---------- DATA SECTION ----------
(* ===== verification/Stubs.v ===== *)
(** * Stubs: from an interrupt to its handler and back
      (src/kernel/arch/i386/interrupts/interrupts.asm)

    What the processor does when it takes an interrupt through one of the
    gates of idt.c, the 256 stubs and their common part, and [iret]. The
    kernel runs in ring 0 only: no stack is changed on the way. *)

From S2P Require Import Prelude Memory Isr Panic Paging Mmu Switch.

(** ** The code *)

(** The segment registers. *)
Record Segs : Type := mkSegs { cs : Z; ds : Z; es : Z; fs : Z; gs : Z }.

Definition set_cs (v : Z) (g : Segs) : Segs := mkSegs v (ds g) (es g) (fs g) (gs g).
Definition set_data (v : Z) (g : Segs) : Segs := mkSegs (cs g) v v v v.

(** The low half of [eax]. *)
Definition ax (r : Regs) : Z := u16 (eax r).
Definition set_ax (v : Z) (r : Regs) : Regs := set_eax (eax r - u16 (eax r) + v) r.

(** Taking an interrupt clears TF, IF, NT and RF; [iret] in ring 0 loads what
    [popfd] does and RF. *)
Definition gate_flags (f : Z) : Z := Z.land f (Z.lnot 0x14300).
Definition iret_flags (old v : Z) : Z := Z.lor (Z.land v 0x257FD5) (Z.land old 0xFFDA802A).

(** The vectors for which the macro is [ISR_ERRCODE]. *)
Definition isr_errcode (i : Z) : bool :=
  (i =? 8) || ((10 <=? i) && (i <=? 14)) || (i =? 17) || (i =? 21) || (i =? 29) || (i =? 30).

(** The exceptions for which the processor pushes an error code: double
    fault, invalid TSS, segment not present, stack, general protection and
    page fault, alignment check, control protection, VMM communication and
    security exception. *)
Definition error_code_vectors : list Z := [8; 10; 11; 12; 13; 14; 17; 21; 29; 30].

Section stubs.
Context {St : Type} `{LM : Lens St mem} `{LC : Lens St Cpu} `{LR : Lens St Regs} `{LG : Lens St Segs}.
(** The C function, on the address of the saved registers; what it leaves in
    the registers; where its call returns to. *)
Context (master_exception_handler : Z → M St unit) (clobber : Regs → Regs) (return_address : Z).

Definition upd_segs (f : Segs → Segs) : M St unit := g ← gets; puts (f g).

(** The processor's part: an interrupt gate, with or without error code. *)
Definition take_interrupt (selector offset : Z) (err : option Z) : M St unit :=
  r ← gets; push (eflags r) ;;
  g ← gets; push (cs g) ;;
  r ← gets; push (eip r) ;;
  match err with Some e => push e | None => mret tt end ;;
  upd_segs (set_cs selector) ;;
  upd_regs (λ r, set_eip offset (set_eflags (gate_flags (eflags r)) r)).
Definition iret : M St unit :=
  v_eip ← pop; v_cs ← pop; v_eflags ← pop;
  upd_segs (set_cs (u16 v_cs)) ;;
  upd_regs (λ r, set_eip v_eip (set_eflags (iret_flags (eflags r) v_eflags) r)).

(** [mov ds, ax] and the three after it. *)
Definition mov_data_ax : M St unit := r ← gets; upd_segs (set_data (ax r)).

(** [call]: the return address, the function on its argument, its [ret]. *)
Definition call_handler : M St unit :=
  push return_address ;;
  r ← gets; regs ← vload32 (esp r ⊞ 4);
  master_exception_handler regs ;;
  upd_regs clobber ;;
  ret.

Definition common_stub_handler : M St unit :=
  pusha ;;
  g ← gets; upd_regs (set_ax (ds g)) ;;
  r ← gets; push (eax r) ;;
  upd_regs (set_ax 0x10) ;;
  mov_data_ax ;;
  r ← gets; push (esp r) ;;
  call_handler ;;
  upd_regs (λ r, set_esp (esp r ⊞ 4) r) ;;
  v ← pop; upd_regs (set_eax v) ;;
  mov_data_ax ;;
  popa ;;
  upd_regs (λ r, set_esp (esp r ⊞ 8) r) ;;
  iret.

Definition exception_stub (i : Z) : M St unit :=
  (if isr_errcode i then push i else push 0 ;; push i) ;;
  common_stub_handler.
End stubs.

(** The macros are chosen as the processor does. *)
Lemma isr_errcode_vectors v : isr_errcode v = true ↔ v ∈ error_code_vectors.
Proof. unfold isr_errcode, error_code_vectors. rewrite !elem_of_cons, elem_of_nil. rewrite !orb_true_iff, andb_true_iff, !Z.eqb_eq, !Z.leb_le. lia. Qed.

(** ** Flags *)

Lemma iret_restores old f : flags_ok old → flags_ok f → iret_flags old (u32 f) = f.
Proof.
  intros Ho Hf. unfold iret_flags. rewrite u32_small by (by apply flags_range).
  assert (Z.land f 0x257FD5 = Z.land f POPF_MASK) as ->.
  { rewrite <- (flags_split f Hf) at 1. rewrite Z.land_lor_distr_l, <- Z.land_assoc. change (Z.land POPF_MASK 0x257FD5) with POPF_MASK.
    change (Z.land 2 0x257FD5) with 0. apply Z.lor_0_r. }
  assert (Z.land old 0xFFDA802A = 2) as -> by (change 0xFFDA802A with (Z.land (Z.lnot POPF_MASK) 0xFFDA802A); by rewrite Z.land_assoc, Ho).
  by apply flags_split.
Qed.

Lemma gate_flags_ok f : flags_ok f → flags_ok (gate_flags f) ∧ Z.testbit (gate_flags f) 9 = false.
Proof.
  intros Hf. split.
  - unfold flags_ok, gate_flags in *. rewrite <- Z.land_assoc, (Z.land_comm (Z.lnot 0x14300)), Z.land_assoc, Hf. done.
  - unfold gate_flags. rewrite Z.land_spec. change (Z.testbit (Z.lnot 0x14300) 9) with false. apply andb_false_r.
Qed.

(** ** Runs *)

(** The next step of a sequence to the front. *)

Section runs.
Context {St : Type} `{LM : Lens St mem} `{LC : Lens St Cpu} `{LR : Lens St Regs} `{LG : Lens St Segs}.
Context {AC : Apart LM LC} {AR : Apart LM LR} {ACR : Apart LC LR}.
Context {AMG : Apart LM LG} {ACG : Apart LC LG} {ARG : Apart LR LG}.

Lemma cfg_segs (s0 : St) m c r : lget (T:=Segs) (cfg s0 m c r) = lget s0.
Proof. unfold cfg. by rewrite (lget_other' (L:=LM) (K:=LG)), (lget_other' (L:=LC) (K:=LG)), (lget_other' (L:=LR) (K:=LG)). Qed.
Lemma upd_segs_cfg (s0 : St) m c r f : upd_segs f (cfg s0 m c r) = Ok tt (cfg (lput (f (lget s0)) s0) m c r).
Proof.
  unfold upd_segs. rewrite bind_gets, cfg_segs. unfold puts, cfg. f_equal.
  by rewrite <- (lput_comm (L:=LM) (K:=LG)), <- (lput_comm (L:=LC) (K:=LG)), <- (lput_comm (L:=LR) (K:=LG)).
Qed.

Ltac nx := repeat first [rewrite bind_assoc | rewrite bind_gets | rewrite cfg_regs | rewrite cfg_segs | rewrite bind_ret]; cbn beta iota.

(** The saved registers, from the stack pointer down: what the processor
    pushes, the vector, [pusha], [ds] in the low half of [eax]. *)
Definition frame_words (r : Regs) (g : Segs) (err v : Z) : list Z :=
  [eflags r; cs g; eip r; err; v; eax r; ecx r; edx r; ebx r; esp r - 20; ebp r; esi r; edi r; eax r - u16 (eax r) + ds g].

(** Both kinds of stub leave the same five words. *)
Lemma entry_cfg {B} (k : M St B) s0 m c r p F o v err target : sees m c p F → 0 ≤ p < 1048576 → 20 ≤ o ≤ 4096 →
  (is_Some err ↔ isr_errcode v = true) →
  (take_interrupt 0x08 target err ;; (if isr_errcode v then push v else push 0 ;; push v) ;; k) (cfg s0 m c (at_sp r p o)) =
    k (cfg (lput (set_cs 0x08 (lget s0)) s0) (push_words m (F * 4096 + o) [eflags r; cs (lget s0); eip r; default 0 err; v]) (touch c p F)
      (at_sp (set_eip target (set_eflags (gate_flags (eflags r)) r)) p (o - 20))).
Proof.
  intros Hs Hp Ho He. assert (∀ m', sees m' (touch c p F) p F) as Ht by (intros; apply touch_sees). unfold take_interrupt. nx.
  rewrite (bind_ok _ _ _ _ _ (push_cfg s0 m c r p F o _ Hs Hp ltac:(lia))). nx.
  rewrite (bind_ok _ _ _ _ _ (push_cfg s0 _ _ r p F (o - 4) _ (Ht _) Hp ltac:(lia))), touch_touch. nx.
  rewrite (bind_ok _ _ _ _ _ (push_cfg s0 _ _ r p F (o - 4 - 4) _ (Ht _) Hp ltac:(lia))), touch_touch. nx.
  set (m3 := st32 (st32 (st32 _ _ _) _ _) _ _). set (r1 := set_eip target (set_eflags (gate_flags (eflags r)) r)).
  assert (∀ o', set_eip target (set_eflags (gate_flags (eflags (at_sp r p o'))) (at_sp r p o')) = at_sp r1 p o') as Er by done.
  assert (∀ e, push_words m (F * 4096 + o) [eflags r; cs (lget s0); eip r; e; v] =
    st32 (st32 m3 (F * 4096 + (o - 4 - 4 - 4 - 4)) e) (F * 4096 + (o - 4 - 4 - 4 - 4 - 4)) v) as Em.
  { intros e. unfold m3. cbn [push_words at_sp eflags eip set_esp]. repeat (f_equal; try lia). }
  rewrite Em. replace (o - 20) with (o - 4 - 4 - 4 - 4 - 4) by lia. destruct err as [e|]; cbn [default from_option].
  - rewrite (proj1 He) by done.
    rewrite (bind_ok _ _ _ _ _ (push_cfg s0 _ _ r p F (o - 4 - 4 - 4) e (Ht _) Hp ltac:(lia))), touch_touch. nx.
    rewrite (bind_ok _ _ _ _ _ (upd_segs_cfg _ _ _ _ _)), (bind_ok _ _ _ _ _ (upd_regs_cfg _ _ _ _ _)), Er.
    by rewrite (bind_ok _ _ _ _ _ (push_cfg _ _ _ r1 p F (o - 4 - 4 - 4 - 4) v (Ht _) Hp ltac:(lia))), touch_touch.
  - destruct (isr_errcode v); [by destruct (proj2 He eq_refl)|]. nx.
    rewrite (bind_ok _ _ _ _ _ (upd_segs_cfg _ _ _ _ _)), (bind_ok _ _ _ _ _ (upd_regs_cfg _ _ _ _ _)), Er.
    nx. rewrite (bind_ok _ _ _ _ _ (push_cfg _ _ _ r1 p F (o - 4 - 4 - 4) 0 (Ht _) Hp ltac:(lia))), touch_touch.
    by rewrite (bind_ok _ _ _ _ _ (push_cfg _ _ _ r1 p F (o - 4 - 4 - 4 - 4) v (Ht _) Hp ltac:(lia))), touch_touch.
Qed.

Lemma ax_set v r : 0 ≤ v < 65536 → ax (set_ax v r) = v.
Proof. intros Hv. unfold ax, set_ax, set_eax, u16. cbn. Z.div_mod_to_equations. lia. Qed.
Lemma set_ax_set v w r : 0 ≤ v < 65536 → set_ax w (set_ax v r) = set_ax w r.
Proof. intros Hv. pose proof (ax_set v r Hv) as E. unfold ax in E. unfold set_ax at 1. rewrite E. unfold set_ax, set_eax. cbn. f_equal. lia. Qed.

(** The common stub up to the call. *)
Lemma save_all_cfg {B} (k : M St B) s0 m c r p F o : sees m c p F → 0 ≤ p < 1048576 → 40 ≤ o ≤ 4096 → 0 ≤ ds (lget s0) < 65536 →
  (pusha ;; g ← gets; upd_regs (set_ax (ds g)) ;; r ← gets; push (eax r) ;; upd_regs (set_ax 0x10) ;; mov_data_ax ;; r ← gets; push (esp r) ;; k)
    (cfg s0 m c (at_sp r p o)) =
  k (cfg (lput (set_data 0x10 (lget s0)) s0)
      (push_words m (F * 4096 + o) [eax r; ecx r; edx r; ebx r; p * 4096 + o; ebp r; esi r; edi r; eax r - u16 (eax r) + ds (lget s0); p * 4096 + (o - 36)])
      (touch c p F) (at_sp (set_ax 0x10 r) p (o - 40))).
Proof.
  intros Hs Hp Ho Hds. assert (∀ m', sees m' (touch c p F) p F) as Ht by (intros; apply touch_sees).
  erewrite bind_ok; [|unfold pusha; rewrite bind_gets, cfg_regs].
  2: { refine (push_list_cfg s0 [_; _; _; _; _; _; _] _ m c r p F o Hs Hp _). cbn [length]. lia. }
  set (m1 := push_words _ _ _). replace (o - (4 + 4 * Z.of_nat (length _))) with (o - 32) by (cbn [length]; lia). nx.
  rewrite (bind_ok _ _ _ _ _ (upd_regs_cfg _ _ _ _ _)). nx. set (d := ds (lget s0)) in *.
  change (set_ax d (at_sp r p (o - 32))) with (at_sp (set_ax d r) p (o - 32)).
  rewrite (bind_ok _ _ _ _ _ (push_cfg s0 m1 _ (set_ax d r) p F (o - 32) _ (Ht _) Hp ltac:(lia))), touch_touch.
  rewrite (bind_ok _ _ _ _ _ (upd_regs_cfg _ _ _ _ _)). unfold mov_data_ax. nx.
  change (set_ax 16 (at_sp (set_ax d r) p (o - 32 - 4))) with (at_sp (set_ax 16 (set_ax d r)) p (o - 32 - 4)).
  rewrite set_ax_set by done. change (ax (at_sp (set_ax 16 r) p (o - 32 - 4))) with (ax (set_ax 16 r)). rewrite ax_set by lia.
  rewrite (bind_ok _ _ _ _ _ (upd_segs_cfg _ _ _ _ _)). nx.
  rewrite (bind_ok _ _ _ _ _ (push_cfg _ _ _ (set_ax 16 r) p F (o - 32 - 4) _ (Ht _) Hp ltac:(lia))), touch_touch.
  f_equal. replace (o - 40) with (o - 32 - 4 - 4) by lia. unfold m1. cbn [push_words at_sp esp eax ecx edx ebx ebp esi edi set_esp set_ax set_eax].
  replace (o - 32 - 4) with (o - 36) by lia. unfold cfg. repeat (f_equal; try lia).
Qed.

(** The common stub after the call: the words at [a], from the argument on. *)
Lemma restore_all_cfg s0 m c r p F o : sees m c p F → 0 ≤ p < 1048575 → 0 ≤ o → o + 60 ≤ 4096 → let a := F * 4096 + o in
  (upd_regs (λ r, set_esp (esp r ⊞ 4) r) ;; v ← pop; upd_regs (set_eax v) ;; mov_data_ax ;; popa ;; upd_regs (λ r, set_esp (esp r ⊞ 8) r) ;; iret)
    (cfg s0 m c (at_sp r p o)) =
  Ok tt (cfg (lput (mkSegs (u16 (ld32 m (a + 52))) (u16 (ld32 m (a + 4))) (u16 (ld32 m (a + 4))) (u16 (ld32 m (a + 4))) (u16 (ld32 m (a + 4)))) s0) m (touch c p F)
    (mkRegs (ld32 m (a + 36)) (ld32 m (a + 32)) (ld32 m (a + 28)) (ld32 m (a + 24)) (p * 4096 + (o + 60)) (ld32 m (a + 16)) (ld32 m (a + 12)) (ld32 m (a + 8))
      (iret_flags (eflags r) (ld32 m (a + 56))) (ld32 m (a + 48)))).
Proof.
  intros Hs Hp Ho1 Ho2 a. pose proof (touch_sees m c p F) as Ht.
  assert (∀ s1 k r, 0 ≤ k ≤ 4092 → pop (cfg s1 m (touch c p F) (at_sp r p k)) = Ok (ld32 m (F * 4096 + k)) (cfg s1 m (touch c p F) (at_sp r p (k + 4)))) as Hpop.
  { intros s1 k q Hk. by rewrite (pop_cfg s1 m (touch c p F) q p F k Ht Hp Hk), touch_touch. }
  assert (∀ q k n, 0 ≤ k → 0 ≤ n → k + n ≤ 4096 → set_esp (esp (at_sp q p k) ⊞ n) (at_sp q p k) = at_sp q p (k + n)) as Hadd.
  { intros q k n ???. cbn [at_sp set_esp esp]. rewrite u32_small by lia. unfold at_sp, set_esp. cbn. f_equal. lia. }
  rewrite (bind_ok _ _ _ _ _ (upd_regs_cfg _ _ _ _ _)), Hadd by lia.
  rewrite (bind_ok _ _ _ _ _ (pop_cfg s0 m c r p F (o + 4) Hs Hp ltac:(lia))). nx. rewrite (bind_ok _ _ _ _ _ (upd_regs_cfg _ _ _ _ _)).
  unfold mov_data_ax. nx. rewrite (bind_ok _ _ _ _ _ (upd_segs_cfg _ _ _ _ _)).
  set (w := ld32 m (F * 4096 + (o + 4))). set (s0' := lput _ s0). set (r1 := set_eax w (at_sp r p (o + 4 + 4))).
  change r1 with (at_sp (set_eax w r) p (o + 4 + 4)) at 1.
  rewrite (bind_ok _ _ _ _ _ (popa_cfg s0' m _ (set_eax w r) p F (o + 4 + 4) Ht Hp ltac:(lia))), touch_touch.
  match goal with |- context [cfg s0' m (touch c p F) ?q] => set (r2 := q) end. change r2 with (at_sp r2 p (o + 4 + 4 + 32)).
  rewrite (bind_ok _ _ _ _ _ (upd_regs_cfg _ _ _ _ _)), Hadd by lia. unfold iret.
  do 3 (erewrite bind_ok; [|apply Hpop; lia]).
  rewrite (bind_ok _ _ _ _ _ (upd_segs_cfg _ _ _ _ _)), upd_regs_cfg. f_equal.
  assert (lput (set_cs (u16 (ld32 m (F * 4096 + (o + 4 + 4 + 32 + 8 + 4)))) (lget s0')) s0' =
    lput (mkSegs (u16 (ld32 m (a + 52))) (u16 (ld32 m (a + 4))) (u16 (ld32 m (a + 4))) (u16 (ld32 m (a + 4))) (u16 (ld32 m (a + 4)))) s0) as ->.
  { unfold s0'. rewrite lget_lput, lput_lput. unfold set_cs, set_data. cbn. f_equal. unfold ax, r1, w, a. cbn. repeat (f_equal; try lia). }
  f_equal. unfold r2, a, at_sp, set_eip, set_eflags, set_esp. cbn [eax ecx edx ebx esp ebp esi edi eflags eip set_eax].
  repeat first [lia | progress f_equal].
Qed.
----------
---------- DATA SECTION ----------
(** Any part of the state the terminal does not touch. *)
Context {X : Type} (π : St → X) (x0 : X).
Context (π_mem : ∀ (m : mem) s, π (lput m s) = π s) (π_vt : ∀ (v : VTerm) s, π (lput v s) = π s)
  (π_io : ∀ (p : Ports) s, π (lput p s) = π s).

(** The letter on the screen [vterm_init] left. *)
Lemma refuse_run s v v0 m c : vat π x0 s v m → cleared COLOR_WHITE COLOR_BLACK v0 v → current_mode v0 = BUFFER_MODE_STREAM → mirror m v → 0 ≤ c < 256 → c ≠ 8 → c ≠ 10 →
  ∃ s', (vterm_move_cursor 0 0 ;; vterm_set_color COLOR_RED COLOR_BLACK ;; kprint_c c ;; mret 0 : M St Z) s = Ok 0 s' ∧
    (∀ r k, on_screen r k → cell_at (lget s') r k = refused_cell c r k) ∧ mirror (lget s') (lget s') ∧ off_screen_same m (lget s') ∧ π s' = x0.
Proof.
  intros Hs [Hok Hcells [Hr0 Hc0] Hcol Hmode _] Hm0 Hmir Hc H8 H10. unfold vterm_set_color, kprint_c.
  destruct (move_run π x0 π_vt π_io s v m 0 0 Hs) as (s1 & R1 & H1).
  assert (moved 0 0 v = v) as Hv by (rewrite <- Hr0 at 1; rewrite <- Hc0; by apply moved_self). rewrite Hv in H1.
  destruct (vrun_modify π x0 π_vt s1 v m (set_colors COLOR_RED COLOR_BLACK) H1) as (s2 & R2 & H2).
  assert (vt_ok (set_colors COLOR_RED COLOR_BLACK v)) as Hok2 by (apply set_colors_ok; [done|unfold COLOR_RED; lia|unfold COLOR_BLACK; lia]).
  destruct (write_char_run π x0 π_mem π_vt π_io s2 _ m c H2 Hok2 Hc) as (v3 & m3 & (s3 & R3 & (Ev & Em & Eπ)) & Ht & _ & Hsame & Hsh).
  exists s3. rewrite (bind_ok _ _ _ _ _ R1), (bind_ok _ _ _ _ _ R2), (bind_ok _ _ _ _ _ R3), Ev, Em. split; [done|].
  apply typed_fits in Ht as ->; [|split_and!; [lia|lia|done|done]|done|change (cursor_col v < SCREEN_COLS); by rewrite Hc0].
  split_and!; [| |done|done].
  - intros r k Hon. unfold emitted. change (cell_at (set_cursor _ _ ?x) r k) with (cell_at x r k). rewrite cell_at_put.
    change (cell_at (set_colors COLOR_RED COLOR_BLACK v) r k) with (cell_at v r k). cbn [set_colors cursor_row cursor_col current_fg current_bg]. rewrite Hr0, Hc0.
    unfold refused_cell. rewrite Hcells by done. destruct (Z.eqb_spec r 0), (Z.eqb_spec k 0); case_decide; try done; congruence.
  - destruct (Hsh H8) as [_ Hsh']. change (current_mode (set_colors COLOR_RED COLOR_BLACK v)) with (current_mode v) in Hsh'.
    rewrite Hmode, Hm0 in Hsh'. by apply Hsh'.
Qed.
----------
---------- DATA SECTION ----------
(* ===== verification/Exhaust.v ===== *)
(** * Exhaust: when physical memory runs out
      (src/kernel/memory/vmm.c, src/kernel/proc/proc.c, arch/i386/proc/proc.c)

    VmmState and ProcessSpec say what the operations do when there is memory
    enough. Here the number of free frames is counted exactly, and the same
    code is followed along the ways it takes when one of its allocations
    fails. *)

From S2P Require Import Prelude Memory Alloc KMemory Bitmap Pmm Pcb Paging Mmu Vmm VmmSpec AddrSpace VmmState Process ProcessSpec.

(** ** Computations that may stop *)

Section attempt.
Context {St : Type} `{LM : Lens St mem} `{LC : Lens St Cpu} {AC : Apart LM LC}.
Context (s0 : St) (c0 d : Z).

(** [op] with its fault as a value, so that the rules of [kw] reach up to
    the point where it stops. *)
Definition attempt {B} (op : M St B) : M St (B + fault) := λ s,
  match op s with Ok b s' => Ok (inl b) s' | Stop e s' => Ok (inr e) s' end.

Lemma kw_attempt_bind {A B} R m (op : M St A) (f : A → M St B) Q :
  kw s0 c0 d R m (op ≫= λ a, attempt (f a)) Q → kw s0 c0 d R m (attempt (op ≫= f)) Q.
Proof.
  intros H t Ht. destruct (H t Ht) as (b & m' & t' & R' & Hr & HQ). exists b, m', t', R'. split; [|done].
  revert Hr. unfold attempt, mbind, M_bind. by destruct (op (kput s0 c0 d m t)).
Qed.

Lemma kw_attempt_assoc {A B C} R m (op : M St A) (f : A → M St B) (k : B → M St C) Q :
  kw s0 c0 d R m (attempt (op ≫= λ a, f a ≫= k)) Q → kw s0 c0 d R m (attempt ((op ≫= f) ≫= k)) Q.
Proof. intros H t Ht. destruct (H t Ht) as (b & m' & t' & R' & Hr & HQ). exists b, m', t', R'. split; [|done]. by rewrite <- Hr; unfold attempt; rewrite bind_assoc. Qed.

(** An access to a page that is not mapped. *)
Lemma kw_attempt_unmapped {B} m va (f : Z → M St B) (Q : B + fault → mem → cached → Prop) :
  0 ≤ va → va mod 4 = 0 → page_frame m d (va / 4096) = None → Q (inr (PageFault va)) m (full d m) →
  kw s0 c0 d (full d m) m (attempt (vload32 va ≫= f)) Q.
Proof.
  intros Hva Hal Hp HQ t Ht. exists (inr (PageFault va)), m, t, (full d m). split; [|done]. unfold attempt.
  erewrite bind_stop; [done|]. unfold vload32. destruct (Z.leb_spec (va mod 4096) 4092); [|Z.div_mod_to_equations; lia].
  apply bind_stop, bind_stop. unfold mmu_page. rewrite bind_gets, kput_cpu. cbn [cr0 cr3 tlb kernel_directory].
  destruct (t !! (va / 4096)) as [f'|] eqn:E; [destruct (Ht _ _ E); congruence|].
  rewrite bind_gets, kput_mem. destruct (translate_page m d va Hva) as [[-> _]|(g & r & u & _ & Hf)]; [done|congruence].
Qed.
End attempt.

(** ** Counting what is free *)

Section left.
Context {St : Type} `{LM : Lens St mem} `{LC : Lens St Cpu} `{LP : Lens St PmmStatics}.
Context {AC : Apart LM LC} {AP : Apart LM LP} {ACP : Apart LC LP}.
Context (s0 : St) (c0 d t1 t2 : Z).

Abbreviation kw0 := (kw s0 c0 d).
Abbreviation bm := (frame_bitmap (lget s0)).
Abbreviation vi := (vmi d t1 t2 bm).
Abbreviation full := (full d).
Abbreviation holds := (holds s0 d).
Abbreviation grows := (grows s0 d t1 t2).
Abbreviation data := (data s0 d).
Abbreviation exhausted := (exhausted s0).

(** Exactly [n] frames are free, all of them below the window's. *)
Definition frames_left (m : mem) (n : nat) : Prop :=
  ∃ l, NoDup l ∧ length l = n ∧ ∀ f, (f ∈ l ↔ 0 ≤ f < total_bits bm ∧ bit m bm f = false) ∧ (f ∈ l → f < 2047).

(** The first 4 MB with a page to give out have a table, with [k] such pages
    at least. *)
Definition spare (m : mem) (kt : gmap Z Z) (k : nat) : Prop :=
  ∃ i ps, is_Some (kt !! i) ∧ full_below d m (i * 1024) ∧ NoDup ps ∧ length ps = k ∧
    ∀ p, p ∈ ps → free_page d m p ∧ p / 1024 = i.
----------
> **EXERCISE**: Please copy, exactly and with nothing else, the lines above beginning at the line that has "(at_sp (set_eip target" and ending with the line that has "Lemma set_ax_set v".

> **RESULT OF THE TASK**:
      (at_sp (set_eip target (set_eflags (gate_flags (eflags r)) r)) p (o - 20))).
Proof.
  intros Hs Hp Ho He. assert (∀ m', sees m' (touch c p F) p F) as Ht by (intros; apply touch_sees). unfold take_interrupt. nx.
  rewrite (bind_ok _ _ _ _ _ (push_cfg s0 m c r p F o _ Hs Hp ltac:(lia))). nx.
  rewrite (bind_ok _ _ _ _ _ (push_cfg s0 _ _ r p F (o - 4) _ (Ht _) Hp ltac:(lia))), touch_touch. nx.
  rewrite (bind_ok _ _ _ _ _ (push_cfg s0 _ _ r p F (o - 4 - 4) _ (Ht _) Hp ltac:(lia))), touch_touch. nx.
  set (m3 := st32 (st32 (st32 _ _ _) _ _) _ _). set (r1 := set_eip target (set_eflags (gate_flags (eflags r)) r)).
  assert (∀ o', set_eip target (set_eflags (gate_flags (eflags (at_sp r p o'))) (at_sp r p o')) = at_sp r1 p o') as Er by done.
  assert (∀ e, push_words m (F * 4096 + o) [eflags r; cs (lget s0); eip r; e; v] =
    st32 (st32 m3 (F * 4096 + (o - 4 - 4 - 4 - 4)) e) (F * 4096 + (o - 4 - 4 - 4 - 4 - 4)) v) as Em.
  { intros e. unfold m3. cbn [push_words at_sp eflags eip set_esp]. repeat (f_equal; try lia). }
  rewrite Em. replace (o - 20) with (o - 4 - 4 - 4 - 4 - 4) by lia. destruct err as [e|]; cbn [default from_option].
  - rewrite (proj1 He) by done.
    rewrite (bind_ok _ _ _ _ _ (push_cfg s0 _ _ r p F (o - 4 - 4 - 4) e (Ht _) Hp ltac:(lia))), touch_touch. nx.
    rewrite (bind_ok _ _ _ _ _ (upd_segs_cfg _ _ _ _ _)), (bind_ok _ _ _ _ _ (upd_regs_cfg _ _ _ _ _)), Er.
    by rewrite (bind_ok _ _ _ _ _ (push_cfg _ _ _ r1 p F (o - 4 - 4 - 4 - 4) v (Ht _) Hp ltac:(lia))), touch_touch.
  - destruct (isr_errcode v); [by destruct (proj2 He eq_refl)|]. nx.
    rewrite (bind_ok _ _ _ _ _ (upd_segs_cfg _ _ _ _ _)), (bind_ok _ _ _ _ _ (upd_regs_cfg _ _ _ _ _)), Er.
    nx. rewrite (bind_ok _ _ _ _ _ (push_cfg _ _ _ r1 p F (o - 4 - 4 - 4) 0 (Ht _) Hp ltac:(lia))), touch_touch.
    by rewrite (bind_ok _ _ _ _ _ (push_cfg _ _ _ r1 p F (o - 4 - 4 - 4 - 4) v (Ht _) Hp ltac:(lia))), touch_touch.
Qed.

Lemma ax_set v r : 0 ≤ v < 65536 → ax (set_ax v r) = v.
Proof. intros Hv. unfold ax, set_ax, set_eax, u16. cbn. Z.div_mod_to_equations. lia. Qed.
Lemma set_ax_set v w r : 0 ≤ v < 65536 → set_ax w (set_ax v r) = set_ax w r.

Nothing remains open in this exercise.